263.10
Negotiating Private to Public Transitions: The Case of Italian/French Muslim Sufi Convert Community

Monday, 11 July 2016: 11:05
Location: Hörsaal 48 (Main Building)
Oral Presentation
Lulie EL-ASHRY, Harvard, USA
As the presence of religion in the public sphere becomes more prominent, there has been a rise in tension within each religious community, between occupying itself with religious belief and practice and representing its faith in the public sphere. This tension can especially be seen in European Muslim communities, following the emergence of negative narratives of Islam. Religious communities that have sought to remain insular are being pulled into the public sphere as representatives of European Islam.

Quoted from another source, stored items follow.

(** The loop of [Retrying.__call__] ([while True]): attempt; return the
    value; re-raise what the policy does not retry; raise [RetryError] when
    the stop condition holds; otherwise sleep and go round again. The loop
    has no bound of its own, so the embedding counts iterations with
    [fuel] and answers [None] when they run out. *)
Fixpoint retry_loop {A} (fuel : nat) (r : Retry) (fn : nat → M A)
    (attempt_number : nat) (st : State) : option (State * res A) :=
  match fuel with
  | O => None
  | S fuel' =>
      match fn attempt_number st with
      | (st', Ok a) => Some (st', Ok a)
      | (st', Raise e) =>
          if retry_on r e then
            if stop_after_attempt r attempt_number
            then Some (st', Raise retry_error)
            else retry_loop fuel' r fn (S attempt_number)
                   (push_net (Sleep (wait_exponential r attempt_number)) st')
          else Some (st', Raise e)
      end
  end.

(** The same loop counted down on the attempts that remain after this
    one; [retry_loop_retrying] below shows that the loop above computes
    exactly this whenever it is given enough fuel. *)
Fixpoint retry_from {A} (remaining : nat) (r : Retry) (fn : nat → M A)
    (attempt_number : nat) (st : State) : State * res A :=
  match fn attempt_number st with
  | (st', Ok a) => (st', Ok a)
  | (st', Raise e) =>
      if retry_on r e then
        match remaining with
        | O => (st', Raise retry_error)
        | S remaining' =>
            retry_from remaining' r fn (S attempt_number)
              (push_net (Sleep (wait_exponential r attempt_number)) st')
        end
      else (st', Raise e)
  end.

(** A function under [@retry]: the first attempt has number 1. *)
Definition retrying {A} (r : Retry) (fn : nat → M A) : M A :=
  retry_from (max_attempt_number r - 1) r fn 1.

(** ** HTTP helpers *)

Definition GET_HTML_RETRY : Retry := mkRetry 1 2 20 3 is_HTTPError.
Definition OPENAI_RETRY : Retry := mkRetry 2 4 60 4 is_HTTPStatusError.

(** One request with its outcome: the body of a function under [@retry],
    at the attempt with the given number. *)
Definition request {A} (ev : net_event) (outcome : nat → res A) (n : nat) : M A :=
  do_ modify (push_net ev); lift (outcome n).

Definition get_once (env : Env) (target : string) : nat → M string :=
  request (Get target) (http_get env target).

Definition _get_html (env : Env) (target : string) : M string :=
  retrying GET_HTML_RETRY (get_once env target).

Definition post_once (env : Env) (path : string) (payload : json) : nat → M json :=
  request (Post ("/" +:+ path) payload) (http_post env path payload).

Definition _openai_post (env : Env) (path : string) (payload : json) : M json :=
  retrying OPENAI_RETRY (post_once env path payload).

(** ** Board parsers *)

Definition _scrape_craigslist (env : Env) (city : string) : M (list Job) :=
  let target := "https://" +:+ city +:+ ".craigslist.org/search/jjj?sort=date&query="
                +:+ replace_char " "%char "+"%char (QID env) in
  do html <- _get_html env target;
  lift (parse_craigslist env city html).

Definition _scrape_remoteok (env : Env) : M (list Job) :=
  let target := "https://remoteok.com/remote-"
                +:+ replace_char " "%char "-"%char (QID env) +:+ "-jobs" in
  do html <- _get_html env target;
  lift (parse_remoteok env html).

Definition _scrape_wwr (env : Env) : M (list Job) :=
  let target := "https://weworkremotely.com/remote-jobs/search?term=" +:+ QID env in
  do html <- _get_html env target;
  lift (parse_wwr env html).

(** ** OpenAI helpers *)

(** [for d in x]: the items of a list, the keys of a dict, the characters
    of a text. *)
Fixpoint chars (s : string) : list json :=
  match s with
  | EmptyString => []
  | String c s' => JStr (String c "") :: chars s'
  end.

Definition iterate (x : json) : res (list json) :=
  match x with
  | JArr l => Ok l
  | JObj kv => Ok (JStr <$> kv.*1)
  | JStr s => Ok (chars s)
  | _ => Raise (Exn TypeError "object is not iterable")
  end.

Definition _embed (env : Env) (texts : list string) : M (list (list float)) :=
  do r <- _openai_post env "embeddings"
            (JObj [("model", JStr EMBED_MODEL); ("input", JArr (JStr <$> texts))]);
  lift (rbind (getitem r "data") (λ data,
        rbind (iterate data) (λ ds,
        rbind (rmap (λ d, getitem d "embedding") ds) (λ rows,
        np_array env rows)))).

Definition _gpt (env : Env) (messages : json) (temp top_p : float) : M json :=
  do r <- _openai_post env "chat/completions"
            (JObj [("model", JStr GPT_MODEL); ("temperature", JFloat temp);
                   ("top_p", JFloat top_p); ("messages", messages)]);
  lift (rbind (getitem r "choices") (λ choices,
        rbind (getitem0 choices) (λ choice,
        rbind (getitem choice "message") (λ message,
        getitem message "content")))).

(** ** The prompt flow *)

(** [json.loads(raw)]: only text can be parsed. *)
Definition loads (env : Env) (raw : json) : res json :=
  match raw with
  | JStr s => json_loads env s
  | _ => Raise (Exn TypeError "the JSON object must be str, bytes or bytearray")
  end.

Definition generation_messages (env : Env) (job : Job) : json :=
  let payload :=
    JObj [("job", JObj [("title", JStr (title job));
                        ("url", JStr (url job));
                        ("date", JStr (str_take 10 (date job)));
                        ("board", JStr (board job));
                        ("summary", JStr (summary job))]);
          ("applicant", JObj [("name", JStr (APPLICANT_NAME env));
                              ("top_skills", JArr (JStr <$> PAST_SKILLS env));
                              ("career_goals", JStr (CAREER_GOALS env));
                              ("brand_tone", JStr (mood_tone (MOOD env)));
                              ("quantum_mood",
                               JObj [("tag", JStr (mood_tag (MOOD env)));
                                     ("temp", JFloat (mood_temp (MOOD env)));
                                     ("top_p", JFloat (mood_topp (MOOD env)))])])] in
  JArr [JObj [("role", JStr "system"); ("content", JStr (MEGA_PROMPT_V6 env))];
        JObj [("role", JStr "user"); ("content", JStr (json_dumps env payload))]].

(** The body of the [try]. *)
Definition generation_call (env : Env) (job : Job) : M json :=
  do raw <- _gpt env (generation_messages env job)
              (mood_temp (MOOD env)) (mood_topp (MOOD env));
  lift (loads env raw).

(** The record that the [except] branch returns. *)
Definition parse_error (e : exn) : json :=
  JObj [("data_error", JStr ("parse error: " +:+ exn_msg e))].

Definition _mega_generate (env : Env) (job : Job) : M json :=
  do r <- catch (generation_call env job);
  match r with
  | Ok v => ret v
  | Raise e => ret (parse_error e)
  end.

(** ** Utilities *)

(** [re.sub(r"\W+", "_", s)]: every maximal run of characters that [\w]
    does not match becomes one underscore. [in_run] tells that the
    previous character already belonged to such a run. *)
Fixpoint sub_nonword (word : ascii → bool) (in_run : bool) (s : string) : string :=
  match s with
  | EmptyString => ""
  | String c s' =>
      if word c then String c (sub_nonword word false s')
      else if in_run then sub_nonword word true s'
      else String "_"%char (sub_nonword word true s')
  end.

Definition safe_title (env : Env) (job : Job) : string :=
  str_take 40 (sub_nonword (is_word env) false (title job)).

Definition letter_path (env : Env) (job : Job) : string :=
  let fname := today env +:+ "_" +:+ safe_title env job +:+ "_" +:+ board job +:+ ".md" in
  path_join (CACHE_DIR env) fname.

(** [write_text] refuses anything but text, before it opens the file. A
    text of the embedding is one that UTF-8 encodes, so the write itself
    does not fail here. *)
Definition _save_letter (env : Env) (job : Job) (letter : json) : M string :=
  let path := letter_path env job in
  match letter with
  | JStr text => do_ write_text path text; ret path
  | _ => raise (Exn TypeError "data must be str")
  end.

Definition follow_path (env : Env) : string := path_join (CACHE_DIR env) "followups.txt".

Definition followup_line (env : Env) (n : nat) (job : Job) : string :=
  eta_iso env n +:+ "||" +:+ url job +:+ LF.

Definition _schedule_followup (env : Env) (job : Job) : M unit :=
  do n <- gets ticks;
  do_ modify tick;
  do old <- read_text_or_empty (follow_path env);
  write_text (follow_path env) (followup_line env n job +:+ old).

(** ** Main workflow *)

(** The loop of [_gather] over the gathered batches. *)
Definition keep_unseen (seen : gset string) (batch : res (list Job)) : list Job :=
  match batch with
  | Raise _ => []
  | Ok js => filter (λ j, url j ∉ seen) js
  end.

Definition gather_tasks (env : Env) : list (M (list Job)) :=
  (_scrape_craigslist env <$> CR_SITES env)
  ++ [_scrape_remoteok env; _scrape_wwr env].

(** [asyncio.gather] with [return_exceptions=True] hands back every
    task's outcome, a list or an exception, in task order. *)
Definition _gather (env : Env) : M (list Job) :=
  do results <- mapM catch (gather_tasks env);
  do seen <- gets SEEN_URLS;
  ret (mjoin (keep_unseen seen <$> results)).

(** *** [sorted] *)

Section PySorted.
Context {T : Type}.
(** [a < b], which can raise. *)
Variable lt : T → T → res bool.

(** One insertion into an ascending run: [x] goes in front of the first
    element it is less than, hence behind its equals. *)
Fixpoint insert_sorted (x : T) (run : list T) : res (list T) :=
  match run with
  | [] => Ok [x]
  | y :: run' =>
      rbind (lt x y) (λ b,
        if b then Ok (x :: y :: run')
        else rbind (insert_sorted x run') (λ r, Ok (y :: r)))
  end.

Fixpoint sort_into (run todo : list T) : res (list T) :=
  match todo with
  | [] => Ok run
  | x :: todo' => rbind (insert_sorted x run) (λ run', sort_into run' todo')
  end.

(** [sorted(l, reverse=...)]: a stable ascending sort by [<]; with
    [reverse] the list is reversed before and after, which keeps equal
    elements in their input order. The sort is written as an insertion
    sort with a linear search. It stands for CPython's sort wherever [<]
    orders the elements, which for the scored postings of [_rank_jobs]
    means that no score is a NaN: there the result of a stable sort is
    determined, and a sort by comparisons has compared any two elements
    that end next to each other in its result, so that it raises on the
    same inputs. With a NaN among the scores [<] is no order, and what
    CPython returns then depends on the comparisons that its run
    detection and binary insertion happen to make, which this definition
    does not follow. *)
Definition py_sorted (reverse : bool) (l : list T) : res (list T) :=
  if reverse then rbind (sort_into [] (rev l)) (λ r, Ok (rev r))
  else sort_into [] l.
End PySorted.

Definition job_lt_error : exn :=
  Exn TypeError "'<' not supported between instances of 'Job' and 'Job'".

(** [a < b] on the [(score, job)] tuples: the scores decide unless they are
    equal; then the jobs are compared, and [Job] has [__eq__] but no
    [__lt__]. *)
Definition tuple_lt (a b : float * Job) : res bool :=
  if PrimFloat.eqb a.1 b.1 then
    if decide (a.2 = b.2) then Ok false else Raise job_lt_error
  else Ok (PrimFloat.ltb a.1 b.1).

Definition _rank_jobs (env : Env) (jobs : list Job) : M (list Job) :=
  match jobs with
  | [] => ret []
  | _ =>
      let all_texts := join " " (PAST_SKILLS env)
                       :: ((λ j, title j +:+ " " +:+ summary j) <$> jobs) in
      do embeds <- _embed env all_texts;
      do base <- lift (match embeds with
                       | b :: _ => Ok b
                       | [] => Raise (Exn IndexError "index 0 is out of bounds")
                       end);
      let scores := (λ p : list float * Job, (_cosine env base p.1, p.2))
                    <$> zip (drop 1 embeds) jobs in
      do ranked <- lift (py_sorted tuple_lt true scores);
      ret (ranked.*2)
  end.

(** *** [main] *)

(** [k in x]. *)
Definition contains (k : string) (x : json) : res bool :=
  match x with
  | JObj kv => Ok (bool_decide (is_Some (assoc k kv)))
  | JArr l => Ok (existsb (λ v, match v with
                                | JStr s => String.eqb s k
                                | _ => false
                                end) l)
  | JStr s => Ok (is_substring k s)
  | _ => Raise (Exn TypeError "argument is not iterable")
  end.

This paper looks at the scope and preliminary results of my research on this private to public transition in the Ahmadiyya Idrisiyyah Shadhiliyyah Italian/French Sufi Muslim convert community. Specifically, I raise the question of how this transition is negotiated and what its potential impact is on the Muslim and European communities at large. The community was established in the 1960s in Italy by its current leader, Shaykh Abd al-Wahid Pallavicini. In its first years the community remained strictly private  but its members have now moved from the privacy of their order to public engagement with the French and Italian states. Pallavicini has given Sufi Islam an unexpected visibility, marked by his participation in the 1986 ecumenical conference of Assisi with Pope John Paul II.  Since then, the state has solicited him and his son, Yahya, to make official statements in the media and so, the community established the Communita Religiosa Islamica Italiana (COREIS) and the Institut des Hautes Etudes Islamiques (IHEI). Recognized by the French and Italian states, these public organizations participate in debates on citizenship by interacting with the public administration, media, academia and civil society through conferences, courses and exhibitions. This paper will show the impact of this religious community, with its representatives in fields like banking, food, inter-faith and inter-cultural dialogue, on the understanding of Islam within the European context.